===== Record set =====

(** [absl::StatusOr<A>]: a value or a non-OK code. *)
Inductive StatusOr (A : Type) :=
  | Ok (a : A)
  | Err (c : StatusCode).
Arguments Ok {A} _.
Arguments Err {A} _.

(** [absl::Status] is a [StatusOr] of nothing; [absl::OkStatus()] is [OkStatus]. *)
Abbreviation Status := (StatusOr unit).
Abbreviation OkStatus := (@Ok unit tt).

#[export] Instance StatusOr_eq_dec {A} `{EqDecision A} : EqDecision (StatusOr A).
Proof. solve_decision. Defined.

(** [ABSL_ASSIGN_OR_RETURN] / [ABSL_RETURN_IF_ERROR] as a bind. *)
#[export] Instance StatusOr_ret : MRet StatusOr := λ A a, Ok a.
#[export] Instance StatusOr_bind : MBind StatusOr :=
  λ A B f m, match m with Ok a => f a | Err c => Err c end.
#[export] Instance StatusOr_fmap : FMap StatusOr :=
  λ A B f m, match m with Ok a => Ok (f a) | Err c => Err c end.

Definition is_ok {A} (s : StatusOr A) : bool :=
  match s with Ok _ => true | Err _ => false end.

(** A [StatusOr] bind succeeds when both halves do. *)
Lemma bind_Ok {A B} (m : StatusOr A) (f : A → StatusOr B) (b : B) :
  (m ≫= f) = Ok b ↔ ∃ a, m = Ok a ∧ f a = Ok b.
Proof. destruct m; naive_solver. Qed.
Lemma fmap_Ok {A B} (m : StatusOr A) (f : A → B) (b : B) :
  (f <$> m) = Ok b ↔ ∃ a, m = Ok a ∧ b = f a.
Proof. destruct m; naive_solver. Qed.

(** The value of a successful result. *)
Definition ok_or {A} (d : A) (m : StatusOr A) : A := match m with Ok a => a | Err _ => d end.
Lemma ok_or_eq {A} (d : A) (m : StatusOr A) : is_ok m = true → m = Ok (ok_or d m).
Proof. by destruct m. Qed.

(** A loop that collects results succeeds when every iteration does. *)
Lemma mapM_Ok {A B} (f : A → StatusOr B) (l : list A) (k : list B) :
  mapM f l = Ok k ↔ Forall2 (λ x y, f x = Ok y) l k.
Proof.
  revert k; induction l as [|x l IH]; intros k; simpl.
  - split; [by intros [= <-]|by inversion_clear 1].
  - rewrite bind_Ok. split.
    + intros (y & Hy & (k' & Hk & [= <-])%bind_Ok). constructor; [done|by apply IH].
    + inversion_clear 1 as [|? y ? k' Hy Hk]. exists y. split; [done|].
      apply bind_Ok. exists k'. split; [by apply IH|done].
Qed.
Lemma mapM_total {A B} (f : A → StatusOr B) (g : A → B) (l : list A) :
  (∀ x, x ∈ l → f x = Ok (g x)) → mapM f l = Ok (g <$> l).
Proof.
  intros H. apply mapM_Ok. induction l as [|x l IH]; constructor; [apply H|apply IH]; set_solver.
Qed.

(** ** Machine integers: values in [Z] with their wrap-around written out *)
Definition u64 (z : Z) : Z := z `mod` 2 ^ 64.
Definition u32 (z : Z) : Z := z `mod` 2 ^ 32.
Definition i64 (z : Z) : Z := (z + 2 ^ 63) `mod` 2 ^ 64 - 2 ^ 63.
Definition i32 (z : Z) : Z := (z + 2 ^ 31) `mod` 2 ^ 32 - 2 ^ 31.
Definition INT_MAX : Z := 2 ^ 31 - 1.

=====

> Work task: Your answer consists solely of the lines from the top of the records above through the line that contains "Abbreviation Status := (StatusOr unit).", each echoed exactly.

> Worked solution:
(** [absl::StatusOr<A>]: a value or a non-OK code. *)
Inductive StatusOr (A : Type) :=
  | Ok (a : A)
  | Err (c : StatusCode).
Arguments Ok {A} _.
Arguments Err {A} _.

(** [absl::Status] is a [StatusOr] of nothing; [absl::OkStatus()] is [OkStatus]. *)
Abbreviation Status := (StatusOr unit).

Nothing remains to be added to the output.